WHAT TO WORK ON:
Type out the data below in its entirety, exactly as given.

Stored items from a collection
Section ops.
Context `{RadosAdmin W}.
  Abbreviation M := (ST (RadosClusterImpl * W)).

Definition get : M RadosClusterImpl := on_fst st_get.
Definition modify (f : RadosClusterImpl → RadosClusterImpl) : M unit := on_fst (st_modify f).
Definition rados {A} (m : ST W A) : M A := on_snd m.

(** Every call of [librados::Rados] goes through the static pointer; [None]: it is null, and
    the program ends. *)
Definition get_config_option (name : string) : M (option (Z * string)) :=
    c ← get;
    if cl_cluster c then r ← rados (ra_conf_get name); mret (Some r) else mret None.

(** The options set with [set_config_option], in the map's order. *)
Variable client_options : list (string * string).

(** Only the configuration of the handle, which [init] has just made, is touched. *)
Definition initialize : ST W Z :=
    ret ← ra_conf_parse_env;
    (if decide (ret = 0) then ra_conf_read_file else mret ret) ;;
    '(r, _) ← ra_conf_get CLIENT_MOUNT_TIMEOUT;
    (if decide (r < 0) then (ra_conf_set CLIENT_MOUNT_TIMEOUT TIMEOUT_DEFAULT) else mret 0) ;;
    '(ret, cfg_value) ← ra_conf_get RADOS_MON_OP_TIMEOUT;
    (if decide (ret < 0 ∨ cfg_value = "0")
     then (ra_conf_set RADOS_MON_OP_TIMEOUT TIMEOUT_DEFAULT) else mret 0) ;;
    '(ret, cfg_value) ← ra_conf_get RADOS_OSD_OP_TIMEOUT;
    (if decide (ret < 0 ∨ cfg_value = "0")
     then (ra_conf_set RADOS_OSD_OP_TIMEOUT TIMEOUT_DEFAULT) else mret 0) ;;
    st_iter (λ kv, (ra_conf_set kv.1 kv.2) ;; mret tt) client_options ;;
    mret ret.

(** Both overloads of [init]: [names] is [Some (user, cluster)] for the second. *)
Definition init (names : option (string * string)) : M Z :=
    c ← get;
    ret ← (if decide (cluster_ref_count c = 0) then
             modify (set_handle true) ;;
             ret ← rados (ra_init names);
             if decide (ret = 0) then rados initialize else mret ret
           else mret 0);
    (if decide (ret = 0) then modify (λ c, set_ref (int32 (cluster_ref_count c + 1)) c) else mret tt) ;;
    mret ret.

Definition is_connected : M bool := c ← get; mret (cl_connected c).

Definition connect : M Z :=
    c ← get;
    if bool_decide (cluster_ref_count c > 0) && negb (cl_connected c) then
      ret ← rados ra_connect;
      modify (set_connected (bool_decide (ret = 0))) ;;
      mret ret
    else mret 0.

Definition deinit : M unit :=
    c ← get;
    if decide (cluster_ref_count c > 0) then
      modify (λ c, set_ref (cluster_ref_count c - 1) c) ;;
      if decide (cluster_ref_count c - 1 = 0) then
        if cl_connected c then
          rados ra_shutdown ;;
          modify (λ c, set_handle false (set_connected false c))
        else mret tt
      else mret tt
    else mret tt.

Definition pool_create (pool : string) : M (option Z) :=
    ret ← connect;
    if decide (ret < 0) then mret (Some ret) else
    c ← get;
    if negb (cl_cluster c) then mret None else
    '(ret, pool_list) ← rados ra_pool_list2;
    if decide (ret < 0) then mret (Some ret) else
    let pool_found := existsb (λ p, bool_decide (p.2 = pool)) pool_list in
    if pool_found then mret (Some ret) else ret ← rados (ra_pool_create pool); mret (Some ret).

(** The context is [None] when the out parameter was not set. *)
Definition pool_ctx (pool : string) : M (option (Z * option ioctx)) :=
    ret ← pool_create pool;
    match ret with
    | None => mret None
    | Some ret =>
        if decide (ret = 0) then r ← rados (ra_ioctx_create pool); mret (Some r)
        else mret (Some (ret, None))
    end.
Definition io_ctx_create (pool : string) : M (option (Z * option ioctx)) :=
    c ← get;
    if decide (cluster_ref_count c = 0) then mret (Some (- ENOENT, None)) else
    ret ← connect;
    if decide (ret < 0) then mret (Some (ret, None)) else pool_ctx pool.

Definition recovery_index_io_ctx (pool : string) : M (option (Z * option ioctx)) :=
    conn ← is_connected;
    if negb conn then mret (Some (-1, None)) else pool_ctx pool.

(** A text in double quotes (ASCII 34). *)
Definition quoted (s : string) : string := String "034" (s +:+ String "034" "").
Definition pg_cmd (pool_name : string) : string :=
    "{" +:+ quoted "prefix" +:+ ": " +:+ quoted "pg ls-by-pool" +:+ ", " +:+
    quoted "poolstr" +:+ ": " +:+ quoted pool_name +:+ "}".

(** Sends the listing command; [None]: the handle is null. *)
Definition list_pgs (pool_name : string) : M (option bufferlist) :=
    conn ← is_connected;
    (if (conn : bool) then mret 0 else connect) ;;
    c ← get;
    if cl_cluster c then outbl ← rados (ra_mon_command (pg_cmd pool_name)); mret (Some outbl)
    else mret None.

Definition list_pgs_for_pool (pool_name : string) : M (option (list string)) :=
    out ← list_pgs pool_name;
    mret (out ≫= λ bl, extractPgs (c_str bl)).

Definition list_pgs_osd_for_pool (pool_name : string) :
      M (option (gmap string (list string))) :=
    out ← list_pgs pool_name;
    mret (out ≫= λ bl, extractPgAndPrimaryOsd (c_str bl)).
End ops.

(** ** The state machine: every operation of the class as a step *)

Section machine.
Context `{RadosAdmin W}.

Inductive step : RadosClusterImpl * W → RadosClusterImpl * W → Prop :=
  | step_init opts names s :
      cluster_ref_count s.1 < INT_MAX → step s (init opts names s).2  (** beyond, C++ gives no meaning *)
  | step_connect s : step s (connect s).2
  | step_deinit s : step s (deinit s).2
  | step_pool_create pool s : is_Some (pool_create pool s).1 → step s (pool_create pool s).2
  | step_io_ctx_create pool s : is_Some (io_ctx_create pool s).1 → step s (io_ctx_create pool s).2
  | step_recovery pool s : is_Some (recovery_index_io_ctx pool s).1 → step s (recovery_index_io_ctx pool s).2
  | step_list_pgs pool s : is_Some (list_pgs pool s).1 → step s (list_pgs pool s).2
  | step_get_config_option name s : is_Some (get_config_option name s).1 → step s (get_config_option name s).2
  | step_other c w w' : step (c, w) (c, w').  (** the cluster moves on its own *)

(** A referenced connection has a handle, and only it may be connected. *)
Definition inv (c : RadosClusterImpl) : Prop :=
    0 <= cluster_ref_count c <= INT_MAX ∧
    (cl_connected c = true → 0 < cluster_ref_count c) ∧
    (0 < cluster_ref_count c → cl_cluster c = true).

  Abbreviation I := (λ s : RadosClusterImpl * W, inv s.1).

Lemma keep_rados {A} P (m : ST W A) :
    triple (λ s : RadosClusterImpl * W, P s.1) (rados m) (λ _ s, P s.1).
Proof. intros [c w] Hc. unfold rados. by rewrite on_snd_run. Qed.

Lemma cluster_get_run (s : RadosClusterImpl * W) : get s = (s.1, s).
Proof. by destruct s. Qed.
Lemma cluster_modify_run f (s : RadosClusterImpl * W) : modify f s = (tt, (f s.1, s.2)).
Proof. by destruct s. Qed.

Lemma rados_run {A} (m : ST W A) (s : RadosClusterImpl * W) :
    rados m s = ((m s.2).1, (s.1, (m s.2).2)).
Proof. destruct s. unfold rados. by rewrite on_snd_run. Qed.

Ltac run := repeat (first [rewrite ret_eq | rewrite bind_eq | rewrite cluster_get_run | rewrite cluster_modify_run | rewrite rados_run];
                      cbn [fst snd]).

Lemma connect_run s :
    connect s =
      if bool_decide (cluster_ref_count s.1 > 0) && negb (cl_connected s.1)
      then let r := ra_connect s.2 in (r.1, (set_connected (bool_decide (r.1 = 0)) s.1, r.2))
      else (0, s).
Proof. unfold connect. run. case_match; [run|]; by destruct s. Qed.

SOLUTION FOR THIS TASK:
Section ops.
Context `{RadosAdmin W}.
  Abbreviation M := (ST (RadosClusterImpl * W)).

Definition get : M RadosClusterImpl := on_fst st_get.
Definition modify (f : RadosClusterImpl → RadosClusterImpl) : M unit := on_fst (st_modify f).
Definition rados {A} (m : ST W A) : M A := on_snd m.

(** Every call of [librados::Rados] goes through the static pointer; [None]: it is null, and
    the program ends. *)
Definition get_config_option (name : string) : M (option (Z * string)) :=
    c ← get;
    if cl_cluster c then r ← rados (ra_conf_get name); mret (Some r) else mret None.

(** The options set with [set_config_option], in the map's order. *)
Variable client_options : list (string * string).

(** Only the configuration of the handle, which [init] has just made, is touched. *)
Definition initialize : ST W Z :=
    ret ← ra_conf_parse_env;
    (if decide (ret = 0) then ra_conf_read_file else mret ret) ;;
    '(r, _) ← ra_conf_get CLIENT_MOUNT_TIMEOUT;
    (if decide (r < 0) then (ra_conf_set CLIENT_MOUNT_TIMEOUT TIMEOUT_DEFAULT) else mret 0) ;;
    '(ret, cfg_value) ← ra_conf_get RADOS_MON_OP_TIMEOUT;
    (if decide (ret < 0 ∨ cfg_value = "0")
     then (ra_conf_set RADOS_MON_OP_TIMEOUT TIMEOUT_DEFAULT) else mret 0) ;;
    '(ret, cfg_value) ← ra_conf_get RADOS_OSD_OP_TIMEOUT;
    (if decide (ret < 0 ∨ cfg_value = "0")
     then (ra_conf_set RADOS_OSD_OP_TIMEOUT TIMEOUT_DEFAULT) else mret 0) ;;
    st_iter (λ kv, (ra_conf_set kv.1 kv.2) ;; mret tt) client_options ;;
    mret ret.

(** Both overloads of [init]: [names] is [Some (user, cluster)] for the second. *)
Definition init (names : option (string * string)) : M Z :=
    c ← get;
    ret ← (if decide (cluster_ref_count c = 0) then
             modify (set_handle true) ;;
             ret ← rados (ra_init names);
             if decide (ret = 0) then rados initialize else mret ret
           else mret 0);
    (if decide (ret = 0) then modify (λ c, set_ref (int32 (cluster_ref_count c + 1)) c) else mret tt) ;;
    mret ret.

Definition is_connected : M bool := c ← get; mret (cl_connected c).

Definition connect : M Z :=
    c ← get;
    if bool_decide (cluster_ref_count c > 0) && negb (cl_connected c) then
      ret ← rados ra_connect;
      modify (set_connected (bool_decide (ret = 0))) ;;
      mret ret
    else mret 0.

Definition deinit : M unit :=
    c ← get;
    if decide (cluster_ref_count c > 0) then
      modify (λ c, set_ref (cluster_ref_count c - 1) c) ;;
      if decide (cluster_ref_count c - 1 = 0) then
        if cl_connected c then
          rados ra_shutdown ;;
          modify (λ c, set_handle false (set_connected false c))
        else mret tt
      else mret tt
    else mret tt.

Definition pool_create (pool : string) : M (option Z) :=
    ret ← connect;
    if decide (ret < 0) then mret (Some ret) else
    c ← get;
    if negb (cl_cluster c) then mret None else
    '(ret, pool_list) ← rados ra_pool_list2;
    if decide (ret < 0) then mret (Some ret) else
    let pool_found := existsb (λ p, bool_decide (p.2 = pool)) pool_list in
    if pool_found then mret (Some ret) else ret ← rados (ra_pool_create pool); mret (Some ret).

(** The context is [None] when the out parameter was not set. *)
Definition pool_ctx (pool : string) : M (option (Z * option ioctx)) :=
    ret ← pool_create pool;
    match ret with
    | None => mret None
    | Some ret =>
        if decide (ret = 0) then r ← rados (ra_ioctx_create pool); mret (Some r)
        else mret (Some (ret, None))
    end.
Definition io_ctx_create (pool : string) : M (option (Z * option ioctx)) :=
    c ← get;
    if decide (cluster_ref_count c = 0) then mret (Some (- ENOENT, None)) else
    ret ← connect;
    if decide (ret < 0) then mret (Some (ret, None)) else pool_ctx pool.

Definition recovery_index_io_ctx (pool : string) : M (option (Z * option ioctx)) :=
    conn ← is_connected;
    if negb conn then mret (Some (-1, None)) else pool_ctx pool.

(** A text in double quotes (ASCII 34). *)
Definition quoted (s : string) : string := String "034" (s +:+ String "034" "").
Definition pg_cmd (pool_name : string) : string :=
    "{" +:+ quoted "prefix" +:+ ": " +:+ quoted "pg ls-by-pool" +:+ ", " +:+
    quoted "poolstr" +:+ ": " +:+ quoted pool_name +:+ "}".

(** Sends the listing command; [None]: the handle is null. *)
Definition list_pgs (pool_name : string) : M (option bufferlist) :=
    conn ← is_connected;
    (if (conn : bool) then mret 0 else connect) ;;
    c ← get;
    if cl_cluster c then outbl ← rados (ra_mon_command (pg_cmd pool_name)); mret (Some outbl)
    else mret None.

Definition list_pgs_for_pool (pool_name : string) : M (option (list string)) :=
    out ← list_pgs pool_name;
    mret (out ≫= λ bl, extractPgs (c_str bl)).

Definition list_pgs_osd_for_pool (pool_name : string) :
      M (option (gmap string (list string))) :=
    out ← list_pgs pool_name;
    mret (out ≫= λ bl, extractPgAndPrimaryOsd (c_str bl)).
End ops.

(** ** The state machine: every operation of the class as a step *)

Section machine.
Context `{RadosAdmin W}.

Inductive step : RadosClusterImpl * W → RadosClusterImpl * W → Prop :=
  | step_init opts names s :
      cluster_ref_count s.1 < INT_MAX → step s (init opts names s).2  (** beyond, C++ gives no meaning *)
  | step_connect s : step s (connect s).2
  | step_deinit s : step s (deinit s).2
  | step_pool_create pool s : is_Some (pool_create pool s).1 → step s (pool_create pool s).2
  | step_io_ctx_create pool s : is_Some (io_ctx_create pool s).1 → step s (io_ctx_create pool s).2
  | step_recovery pool s : is_Some (recovery_index_io_ctx pool s).1 → step s (recovery_index_io_ctx pool s).2
  | step_list_pgs pool s : is_Some (list_pgs pool s).1 → step s (list_pgs pool s).2
  | step_get_config_option name s : is_Some (get_config_option name s).1 → step s (get_config_option name s).2
  | step_other c w w' : step (c, w) (c, w').  (** the cluster moves on its own *)

(** A referenced connection has a handle, and only it may be connected. *)
Definition inv (c : RadosClusterImpl) : Prop :=
    0 <= cluster_ref_count c <= INT_MAX ∧
    (cl_connected c = true → 0 < cluster_ref_count c) ∧
    (0 < cluster_ref_count c → cl_cluster c = true).

  Abbreviation I := (λ s : RadosClusterImpl * W, inv s.1).

Lemma keep_rados {A} P (m : ST W A) :
    triple (λ s : RadosClusterImpl * W, P s.1) (rados m) (λ _ s, P s.1).
Proof. intros [c w] Hc. unfold rados. by rewrite on_snd_run. Qed.

Lemma cluster_get_run (s : RadosClusterImpl * W) : get s = (s.1, s).
Proof. by destruct s. Qed.
Lemma cluster_modify_run f (s : RadosClusterImpl * W) : modify f s = (tt, (f s.1, s.2)).
Proof. by destruct s. Qed.

Lemma rados_run {A} (m : ST W A) (s : RadosClusterImpl * W) :
    rados m s = ((m s.2).1, (s.1, (m s.2).2)).
Proof. destruct s. unfold rados. by rewrite on_snd_run. Qed.

Ltac run := repeat (first [rewrite ret_eq | rewrite bind_eq | rewrite cluster_get_run | rewrite cluster_modify_run | rewrite rados_run];
                      cbn [fst snd]).

Lemma connect_run s :
    connect s =
      if bool_decide (cluster_ref_count s.1 > 0) && negb (cl_connected s.1)
      then let r := ra_connect s.2 in (r.1, (set_connected (bool_decide (r.1 = 0)) s.1, r.2))
      else (0, s).
Proof. unfold connect. run. case_match; [run|]; by destruct s. Qed.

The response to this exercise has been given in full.